╔══
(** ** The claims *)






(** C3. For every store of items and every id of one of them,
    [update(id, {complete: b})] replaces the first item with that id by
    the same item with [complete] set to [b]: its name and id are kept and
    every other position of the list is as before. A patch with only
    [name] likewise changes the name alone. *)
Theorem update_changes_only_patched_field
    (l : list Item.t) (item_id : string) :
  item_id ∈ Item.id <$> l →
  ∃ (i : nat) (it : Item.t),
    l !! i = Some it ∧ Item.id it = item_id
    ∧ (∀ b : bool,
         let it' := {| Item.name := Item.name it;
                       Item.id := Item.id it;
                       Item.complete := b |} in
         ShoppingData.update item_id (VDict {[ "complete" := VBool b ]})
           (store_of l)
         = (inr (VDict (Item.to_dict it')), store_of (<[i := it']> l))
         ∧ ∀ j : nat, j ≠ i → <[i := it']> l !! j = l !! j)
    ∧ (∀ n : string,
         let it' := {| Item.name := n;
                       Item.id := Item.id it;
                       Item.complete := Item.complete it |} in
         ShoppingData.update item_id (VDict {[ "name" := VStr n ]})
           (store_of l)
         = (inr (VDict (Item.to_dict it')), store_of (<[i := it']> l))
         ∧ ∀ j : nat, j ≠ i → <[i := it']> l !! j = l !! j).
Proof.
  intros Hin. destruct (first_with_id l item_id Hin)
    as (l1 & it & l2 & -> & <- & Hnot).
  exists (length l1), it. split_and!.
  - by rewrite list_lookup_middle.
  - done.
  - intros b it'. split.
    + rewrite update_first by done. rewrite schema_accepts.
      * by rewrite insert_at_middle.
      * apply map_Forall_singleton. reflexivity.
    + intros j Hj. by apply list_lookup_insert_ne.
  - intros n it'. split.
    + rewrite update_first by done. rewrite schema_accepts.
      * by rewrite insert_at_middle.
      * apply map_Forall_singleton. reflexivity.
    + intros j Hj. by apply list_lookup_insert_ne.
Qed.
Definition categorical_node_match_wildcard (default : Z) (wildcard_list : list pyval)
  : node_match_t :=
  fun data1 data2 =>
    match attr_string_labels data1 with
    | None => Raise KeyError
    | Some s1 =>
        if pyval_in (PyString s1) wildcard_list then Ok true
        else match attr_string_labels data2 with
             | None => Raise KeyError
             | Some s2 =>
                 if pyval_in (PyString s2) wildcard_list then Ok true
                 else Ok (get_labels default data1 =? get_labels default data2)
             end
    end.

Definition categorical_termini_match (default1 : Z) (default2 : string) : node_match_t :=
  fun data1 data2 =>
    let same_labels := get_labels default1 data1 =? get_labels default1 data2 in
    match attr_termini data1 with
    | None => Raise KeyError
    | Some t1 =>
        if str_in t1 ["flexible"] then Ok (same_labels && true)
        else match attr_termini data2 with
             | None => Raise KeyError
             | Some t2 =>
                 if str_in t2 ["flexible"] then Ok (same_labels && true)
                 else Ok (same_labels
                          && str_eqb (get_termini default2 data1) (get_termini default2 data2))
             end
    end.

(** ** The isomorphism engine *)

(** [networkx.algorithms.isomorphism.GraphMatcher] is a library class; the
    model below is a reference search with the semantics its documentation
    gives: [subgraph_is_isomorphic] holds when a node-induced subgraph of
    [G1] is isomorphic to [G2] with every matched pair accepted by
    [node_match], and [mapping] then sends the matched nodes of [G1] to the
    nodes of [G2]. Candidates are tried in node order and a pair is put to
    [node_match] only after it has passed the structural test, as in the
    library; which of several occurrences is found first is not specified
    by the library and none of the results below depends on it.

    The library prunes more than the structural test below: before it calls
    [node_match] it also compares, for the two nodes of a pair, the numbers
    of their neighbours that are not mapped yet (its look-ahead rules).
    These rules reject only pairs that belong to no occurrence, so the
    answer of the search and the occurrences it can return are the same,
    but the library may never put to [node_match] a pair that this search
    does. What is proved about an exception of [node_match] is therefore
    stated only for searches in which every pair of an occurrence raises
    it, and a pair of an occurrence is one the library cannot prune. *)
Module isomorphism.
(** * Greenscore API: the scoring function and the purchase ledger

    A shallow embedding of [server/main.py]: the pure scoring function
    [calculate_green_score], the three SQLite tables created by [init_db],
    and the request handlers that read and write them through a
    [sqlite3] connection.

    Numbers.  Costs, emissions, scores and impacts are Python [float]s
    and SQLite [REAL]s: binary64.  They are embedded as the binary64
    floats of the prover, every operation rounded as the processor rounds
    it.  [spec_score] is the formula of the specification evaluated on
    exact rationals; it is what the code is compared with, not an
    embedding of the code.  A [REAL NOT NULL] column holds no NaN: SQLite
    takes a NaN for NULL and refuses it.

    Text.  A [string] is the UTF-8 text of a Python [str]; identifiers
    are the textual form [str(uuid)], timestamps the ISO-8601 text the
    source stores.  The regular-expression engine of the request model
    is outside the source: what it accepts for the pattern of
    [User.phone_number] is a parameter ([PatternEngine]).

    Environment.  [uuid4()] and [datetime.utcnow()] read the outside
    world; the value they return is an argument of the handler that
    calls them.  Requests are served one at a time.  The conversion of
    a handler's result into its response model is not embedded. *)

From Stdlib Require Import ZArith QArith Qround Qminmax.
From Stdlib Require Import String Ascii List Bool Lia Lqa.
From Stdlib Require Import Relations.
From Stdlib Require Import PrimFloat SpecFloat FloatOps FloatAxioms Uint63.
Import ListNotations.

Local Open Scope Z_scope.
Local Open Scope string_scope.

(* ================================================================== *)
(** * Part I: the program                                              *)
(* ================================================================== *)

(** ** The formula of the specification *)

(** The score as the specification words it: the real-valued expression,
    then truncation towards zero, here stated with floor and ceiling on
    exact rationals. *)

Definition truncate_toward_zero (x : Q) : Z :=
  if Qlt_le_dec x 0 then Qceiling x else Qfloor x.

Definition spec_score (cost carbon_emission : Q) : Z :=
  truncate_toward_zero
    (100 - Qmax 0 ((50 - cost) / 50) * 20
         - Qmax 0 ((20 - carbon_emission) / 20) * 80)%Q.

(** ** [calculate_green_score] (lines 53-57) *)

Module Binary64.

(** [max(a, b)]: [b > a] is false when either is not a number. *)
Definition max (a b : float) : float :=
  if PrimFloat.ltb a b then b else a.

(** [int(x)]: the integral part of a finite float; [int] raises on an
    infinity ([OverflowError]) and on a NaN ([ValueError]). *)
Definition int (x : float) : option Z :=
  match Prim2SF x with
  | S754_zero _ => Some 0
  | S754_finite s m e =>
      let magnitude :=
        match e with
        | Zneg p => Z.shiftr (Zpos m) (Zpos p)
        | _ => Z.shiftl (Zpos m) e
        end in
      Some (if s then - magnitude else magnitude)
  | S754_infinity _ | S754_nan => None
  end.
╚══
§ **ABOUT THIS TASK**: Referring to the material above, set down exactly the lines between the line with "the request model" and the line with "read the outside", inclusive, and no other lines.

§ **WRITTEN REPLY**:
    source stores.  The regular-expression engine of the request model
    is outside the source: what it accepts for the pattern of
    [User.phone_number] is a parameter ([PatternEngine]).

    Environment.  [uuid4()] and [datetime.utcnow()] read the outside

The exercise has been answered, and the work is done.